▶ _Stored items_
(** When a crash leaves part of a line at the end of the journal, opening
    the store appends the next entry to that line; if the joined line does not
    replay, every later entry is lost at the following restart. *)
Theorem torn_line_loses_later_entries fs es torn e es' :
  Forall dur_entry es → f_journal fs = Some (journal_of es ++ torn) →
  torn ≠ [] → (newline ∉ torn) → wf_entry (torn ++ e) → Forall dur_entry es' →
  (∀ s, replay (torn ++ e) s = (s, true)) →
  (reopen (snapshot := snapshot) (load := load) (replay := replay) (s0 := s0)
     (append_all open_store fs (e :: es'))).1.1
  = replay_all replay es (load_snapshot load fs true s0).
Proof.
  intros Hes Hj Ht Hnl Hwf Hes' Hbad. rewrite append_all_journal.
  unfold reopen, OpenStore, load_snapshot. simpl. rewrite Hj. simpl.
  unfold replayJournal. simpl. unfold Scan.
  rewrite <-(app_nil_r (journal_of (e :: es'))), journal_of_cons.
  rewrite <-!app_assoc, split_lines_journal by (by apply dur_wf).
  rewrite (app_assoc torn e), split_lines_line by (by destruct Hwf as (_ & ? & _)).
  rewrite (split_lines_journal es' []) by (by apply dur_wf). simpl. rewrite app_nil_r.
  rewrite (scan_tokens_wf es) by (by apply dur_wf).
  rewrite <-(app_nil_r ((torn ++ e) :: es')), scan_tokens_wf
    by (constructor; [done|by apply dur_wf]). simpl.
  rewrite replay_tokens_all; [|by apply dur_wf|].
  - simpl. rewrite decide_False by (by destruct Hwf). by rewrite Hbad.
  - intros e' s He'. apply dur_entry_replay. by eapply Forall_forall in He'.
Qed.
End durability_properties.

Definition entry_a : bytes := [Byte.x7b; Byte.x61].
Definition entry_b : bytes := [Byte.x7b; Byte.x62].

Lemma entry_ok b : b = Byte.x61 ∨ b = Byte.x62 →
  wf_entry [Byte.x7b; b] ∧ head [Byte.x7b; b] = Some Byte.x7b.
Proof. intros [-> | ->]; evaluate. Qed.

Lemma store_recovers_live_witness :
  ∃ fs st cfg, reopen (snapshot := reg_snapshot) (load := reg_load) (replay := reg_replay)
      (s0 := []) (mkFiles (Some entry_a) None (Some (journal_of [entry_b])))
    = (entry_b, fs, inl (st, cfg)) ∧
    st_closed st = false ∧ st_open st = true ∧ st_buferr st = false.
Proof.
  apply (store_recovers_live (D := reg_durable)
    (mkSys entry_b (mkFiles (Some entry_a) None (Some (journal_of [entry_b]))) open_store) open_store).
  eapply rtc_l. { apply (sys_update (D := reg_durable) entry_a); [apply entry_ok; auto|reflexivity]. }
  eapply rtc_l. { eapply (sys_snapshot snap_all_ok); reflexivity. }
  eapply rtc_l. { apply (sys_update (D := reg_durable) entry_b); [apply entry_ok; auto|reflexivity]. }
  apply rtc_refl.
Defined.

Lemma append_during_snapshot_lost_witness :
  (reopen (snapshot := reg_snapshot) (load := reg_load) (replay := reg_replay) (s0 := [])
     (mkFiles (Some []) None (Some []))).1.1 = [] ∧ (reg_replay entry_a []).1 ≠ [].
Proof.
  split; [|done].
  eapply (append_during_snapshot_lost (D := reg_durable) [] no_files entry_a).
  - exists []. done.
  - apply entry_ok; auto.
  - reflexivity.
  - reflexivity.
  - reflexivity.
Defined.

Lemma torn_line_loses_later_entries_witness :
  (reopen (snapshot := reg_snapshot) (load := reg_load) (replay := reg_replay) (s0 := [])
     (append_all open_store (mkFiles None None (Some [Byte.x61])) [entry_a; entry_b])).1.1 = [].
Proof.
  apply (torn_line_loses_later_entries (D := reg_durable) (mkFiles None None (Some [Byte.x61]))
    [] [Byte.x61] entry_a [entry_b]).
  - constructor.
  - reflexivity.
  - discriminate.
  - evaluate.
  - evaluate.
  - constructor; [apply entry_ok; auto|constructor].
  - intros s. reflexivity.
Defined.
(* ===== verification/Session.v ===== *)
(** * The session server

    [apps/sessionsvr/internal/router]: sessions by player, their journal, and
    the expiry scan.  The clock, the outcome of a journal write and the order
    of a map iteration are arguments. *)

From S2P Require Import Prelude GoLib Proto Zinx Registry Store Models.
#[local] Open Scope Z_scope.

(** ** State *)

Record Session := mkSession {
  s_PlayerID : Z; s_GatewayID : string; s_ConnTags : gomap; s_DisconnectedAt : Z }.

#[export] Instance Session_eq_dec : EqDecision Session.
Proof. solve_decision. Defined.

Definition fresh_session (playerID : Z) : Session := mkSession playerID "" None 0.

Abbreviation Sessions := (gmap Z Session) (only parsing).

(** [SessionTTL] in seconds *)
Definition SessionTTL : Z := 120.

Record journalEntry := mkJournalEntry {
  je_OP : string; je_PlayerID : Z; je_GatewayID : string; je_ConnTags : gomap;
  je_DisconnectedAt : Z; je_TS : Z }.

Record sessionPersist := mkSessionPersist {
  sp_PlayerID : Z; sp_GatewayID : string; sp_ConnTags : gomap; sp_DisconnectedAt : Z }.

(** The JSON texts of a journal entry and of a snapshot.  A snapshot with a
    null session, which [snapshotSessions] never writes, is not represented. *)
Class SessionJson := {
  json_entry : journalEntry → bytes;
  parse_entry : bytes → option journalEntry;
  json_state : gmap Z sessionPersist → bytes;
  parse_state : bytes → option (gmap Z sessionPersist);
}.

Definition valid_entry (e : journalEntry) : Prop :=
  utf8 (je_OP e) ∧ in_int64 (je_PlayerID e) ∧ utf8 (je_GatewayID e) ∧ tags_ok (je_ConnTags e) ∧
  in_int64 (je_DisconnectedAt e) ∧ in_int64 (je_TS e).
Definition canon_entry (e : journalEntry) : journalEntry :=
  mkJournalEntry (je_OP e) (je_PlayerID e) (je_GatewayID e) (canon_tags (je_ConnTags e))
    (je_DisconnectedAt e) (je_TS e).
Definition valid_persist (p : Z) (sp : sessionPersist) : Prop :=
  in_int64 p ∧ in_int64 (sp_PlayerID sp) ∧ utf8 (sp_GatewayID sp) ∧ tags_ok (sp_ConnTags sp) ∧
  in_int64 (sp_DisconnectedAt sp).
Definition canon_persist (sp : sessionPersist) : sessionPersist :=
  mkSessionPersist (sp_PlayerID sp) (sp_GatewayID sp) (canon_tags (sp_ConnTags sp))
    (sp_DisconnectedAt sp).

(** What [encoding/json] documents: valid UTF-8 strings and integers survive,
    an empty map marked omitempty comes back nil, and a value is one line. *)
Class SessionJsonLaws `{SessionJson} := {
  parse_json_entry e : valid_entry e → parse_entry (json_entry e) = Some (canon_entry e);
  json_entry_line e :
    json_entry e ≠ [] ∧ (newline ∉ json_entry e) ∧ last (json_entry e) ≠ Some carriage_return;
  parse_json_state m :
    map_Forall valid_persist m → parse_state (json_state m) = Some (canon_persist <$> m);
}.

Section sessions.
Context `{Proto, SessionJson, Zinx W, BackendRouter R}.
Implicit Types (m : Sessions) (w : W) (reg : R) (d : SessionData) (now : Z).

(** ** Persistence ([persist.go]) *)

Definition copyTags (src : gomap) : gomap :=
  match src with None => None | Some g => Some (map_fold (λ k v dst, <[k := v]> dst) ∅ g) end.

▶ _What needs to be done_
Every line above from the line with "(append_all open_store (mkFiles" to the line with "parse_entry : bytes → option journalEntry;", both included, must be reproduced exactly, and no other line may appear.

▶ _Answer_
     (append_all open_store (mkFiles None None (Some [Byte.x61])) [entry_a; entry_b])).1.1 = [].
Proof.
  apply (torn_line_loses_later_entries (D := reg_durable) (mkFiles None None (Some [Byte.x61]))
    [] [Byte.x61] entry_a [entry_b]).
  - constructor.
  - reflexivity.
  - discriminate.
  - evaluate.
  - evaluate.
  - constructor; [apply entry_ok; auto|constructor].
  - intros s. reflexivity.
Defined.
(* ===== verification/Session.v ===== *)
(** * The session server

    [apps/sessionsvr/internal/router]: sessions by player, their journal, and
    the expiry scan.  The clock, the outcome of a journal write and the order
    of a map iteration are arguments. *)

From S2P Require Import Prelude GoLib Proto Zinx Registry Store Models.
#[local] Open Scope Z_scope.

(** ** State *)

Record Session := mkSession {
  s_PlayerID : Z; s_GatewayID : string; s_ConnTags : gomap; s_DisconnectedAt : Z }.

#[export] Instance Session_eq_dec : EqDecision Session.
Proof. solve_decision. Defined.

Definition fresh_session (playerID : Z) : Session := mkSession playerID "" None 0.

Abbreviation Sessions := (gmap Z Session) (only parsing).

(** [SessionTTL] in seconds *)
Definition SessionTTL : Z := 120.

Record journalEntry := mkJournalEntry {
  je_OP : string; je_PlayerID : Z; je_GatewayID : string; je_ConnTags : gomap;
  je_DisconnectedAt : Z; je_TS : Z }.

Record sessionPersist := mkSessionPersist {
  sp_PlayerID : Z; sp_GatewayID : string; sp_ConnTags : gomap; sp_DisconnectedAt : Z }.

(** The JSON texts of a journal entry and of a snapshot.  A snapshot with a
    null session, which [snapshotSessions] never writes, is not represented. *)
Class SessionJson := {
  json_entry : journalEntry → bytes;
  parse_entry : bytes → option journalEntry;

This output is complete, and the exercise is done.